Or, rien de plus simple que cette poétique. Toutes ses règles peuvent se réduire à une seule : mettre les faits en action et en passer le moins possible. Du reste, ni unité de lieu, ni unité de temps. D’une scène à l’autre, vous passez du Poitou en Turquie, de Paris dans l’Asie mineure, et le drame contient parfois l’histoire de trois générations. L’unité d’intérêt, au contraire, est toujours scrupuleusement respectée. On peut même dire que l’observation de cette règle est portée jusqu’à l’exagération dans les drames bretons. Tous les personnages se groupent confusément et sans valeur individuelle, autour d’une figure unique plutôt que principale. Du reste, tout cela se comprend. L’unité d’intérêt est une révélation d’instinct, bien plus qu’une doctrine aristotélique. Nulle part elle n’a dû être plus scrupuleusement révérée que dans les littératures naissantes et chez les peuples primitifs. Là en effet elle dut être une nécessité, et pour le poète encore trop inhabile pour suivre à la fois plusieurs pensées, et pour la foule trop peu intelligente pour partager en même temps son attention sur plusieurs personnages. Ce n’est que plus tard, lorsque l’art s’est assoupli par l’usage, lorsque le peuple, plus prompt d’intelligence, s’est fait devineur et blasé, qu’il a fallu orner cette nudité grossière, encadrer l’égoïste et fatigante personnalité du drame, la déguiser sous les accessoires brillans, et reposer du héros par l’intérêt jeté sur ceux qui l’entourent. L’unité est alors devenue la prééminence d’une seule pensée sur les autres, et non l’anéantissement de toutes au profit d’une seule. L’art a été le groupe harmonieux de Laocoon, au lieu de la solitaire et monotone statue de Memnon.
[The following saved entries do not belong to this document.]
(** X13: [getData] positions the traversal.  On a reader whose data map
    stores no null pointer, the loop run after [getData(padPos)] first
    hands out the entry [getData] returned and then every later entry of
    the map; after a [getData] for a position that is not stored the loop
    ends at once, with its [padPos] untouched. *)
Theorem getData_then_data_loop (padPos other : PadPos) (r : RawReader PadPos)
    (h : VecHeap) (fuel : nat) :
  (∀ e, e ∈ mData r → e.2 ≠ None) →
  (length (mData r) < fuel)%nat →
  ∃ p r' h' seen padPos',
    getData PadPos_less padPos r h = Some (p, r', h') ∧
    data_loop fuel other r'
    = Some (seen, padPos', set_mDataIterator (map_end (mData r)) r) ∧
    as_entries seen = drop (map_find PadPos_less (mData r) padPos) (mData r) ∧
    ((∃ e, e ∈ mData r ∧ equivalent PadPos_less e.1 padPos = true) →
     ∃ k l rest, seen = (k, l) :: rest ∧ p = Some l ∧
                 equivalent PadPos_less k padPos = true) ∧
    ((∀ e, e ∈ mData r → equivalent PadPos_less e.1 padPos = false) →
     seen = [] ∧ padPos' = other).
Proof.
  intros Hnonnull Hfuel.
  pose proof (map_find_bound PadPos_less (mData r) padPos) as Hbound.
  unfold map_end in Hbound.
  set (i := map_find PadPos_less (mData r) padPos) in *.
  destruct (data_loop_run (length (mData r) - i) (set_mDataIterator i r)
              other fuel) as (seen & padPos' & Hloop & Hseen & Hpos);
    [done|simpl; lia|lia|].
  cbn [mData mDataIterator set_mDataIterator] in Hloop, Hseen.
  rewrite set_mDataIterator_twice in Hloop.
  unfold getData. fold i.
  destruct (decide (i = map_end (mData r))) as [Hend|Hfound].
  - eexists _, _, _, seen, padPos'. split_and!; [done|done|done|..].
    + intros (e & He & Heq).
      pose proof (proj1 (map_find_end PadPos_less (mData r) padPos) Hend e He).
      congruence.
    + intros _. rewrite Hend in Hseen. unfold map_end in Hseen.
      rewrite drop_all in Hseen. apply fmap_nil_inv in Hseen. subst seen.
      done.
  - destruct (map_find_found PadPos_less (mData r) padPos Hfound)
      as (e & He & Heq).
    fold i in He. rewrite He.
    eexists _, _, _, seen, padPos'. split_and!; [done|done|done|..].
    + intros _. unfold deref in He. rewrite (drop_S _ _ _ He) in Hseen.
      destruct seen as [|[k l] rest]; [done|].
      unfold as_entries in Hseen. rewrite fmap_cons in Hseen.
      injection Hseen as <- _. by exists k, l, rest.
    + intros Hnone.
      assert (e ∈ mData r) as Hin by (by eapply list_elem_of_lookup_2).
      rewrite (Hnone _ Hin) in Heq. done.
Qed.

End PositionedLoopFacts.

(** After [getData] for pad 1 of row 0, the second of the two stored pads,
    the loop hands out that pad and ends. *)
Lemma getData_then_data_loop_witness :
  ∃ p r' h' seen padPos',
    TPC.getData Examples.PadPos_less {| Examples.row := 0; Examples.pad := 1 |}
      Examples.loaded Examples.adc = Some (p, r', h') ∧
    TPC.data_loop 3 {| Examples.row := 7; Examples.pad := 7 |} r'
    = Some (seen, padPos', TPC.set_mDataIterator 2 Examples.loaded) ∧
    seen = [({| Examples.row := 0; Examples.pad := 1 |}, 2%positive)] ∧
    p = Some 2%positive.
Proof.
  destruct (getData_then_data_loop Examples.PadPos_less
              {| Examples.row := 0; Examples.pad := 1 |}
              {| Examples.row := 7; Examples.pad := 7 |}
              Examples.loaded Examples.adc 3)
    as (p & r' & h' & seen & padPos' & Hget & Hloop & Hseen & _).
  - apply Forall_forall. repeat constructor; done.
  - simpl. lia.
  - exists p, r', h', seen, padPos'. vm_compute in Hget.
    injection Hget as <- <- <-. vm_compute in Hloop.
    injection Hloop as <- <-. repeat split.
Defined.
(** [TreeGen.execute(self, context)]: a thread is started with target
    [_construct] and [{'FINISHED'}] is returned at once.  The started
    thread is recorded as the computation it will run. *)
Record Dispatch := {
  returned : list string;
  thread_target : M unit }.

Definition execute (co : Collaborators) (ctx : Context) : Dispatch :=
  {| returned := ["FINISHED"]; thread_target := _construct co ctx |}.

(** Log events written by the generator step (lines 105 to 111) and by
    the simplification step (lines 113 to 126) of [_construct]. *)
Definition generator_event (ev : event) : Prop :=
  match ev with ParametricCall _ _ _ _ _ | LsystemCall _ _ => True | _ => False end.
Definition simplify_event (ev : event) : Prop :=
  match ev with Stdout _ | SimplifyCall | TracebackPrinted => True | _ => False end.

End Gui.

(** ** The tree customizer of [TreeGen] *)
Module Customizer.
Import Py Blender.

(** The customizer's scene properties (declared in
    [TreeGen._initialize_customizer_params]). *)
Record CustomizerParams := {
  g_scale_input : Q;
  g_scale_v_input : Q;
  tree_level_count_input : Z;
  tree_ratio_input : Q;
  tree_ratio_power_input : Q;
  tree_flare_input : Q;
  tree_floor_split_input : Z;
  tree_base_splits_randomize_input : bool;
  tree_base_splits_limit_input : Z;
  tree_leaf_blos_num_input : Z;
  tree_leaf_scale : Q;
  tree_leaf_scale_x : Q;
  tree_leaf_bend_input : Q;
  tree_blossom_scale_input : Q;
  tree_blossom_rate_input : Q }.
On devine d’avance qu’aucun artifice ne préside à la distribution des scènes dans les drames dont nous nous occupons : ce sont des chapitres, qui se suivent pour la pensée, presque jamais pour l’action. On voit Pharaon sortir d’un côté du théâtre en ordonnant de poursuivre les Hébreux, pendant que Moïse entre de l’autre côté avec son peuple et s’écrie : — « Voilà la Mer Rouge, ô mes fils ! qui nous donnera des ailes pour passer au-delà ? » — Comme dans Homère, il arrive souvent qu’un inférieur reçoit un ordre, écoute un discours, puis le répète vers par vers un peu plus loin. Au total, les tragédies bretonnes ne sont autre chose que des légendes dialoguées.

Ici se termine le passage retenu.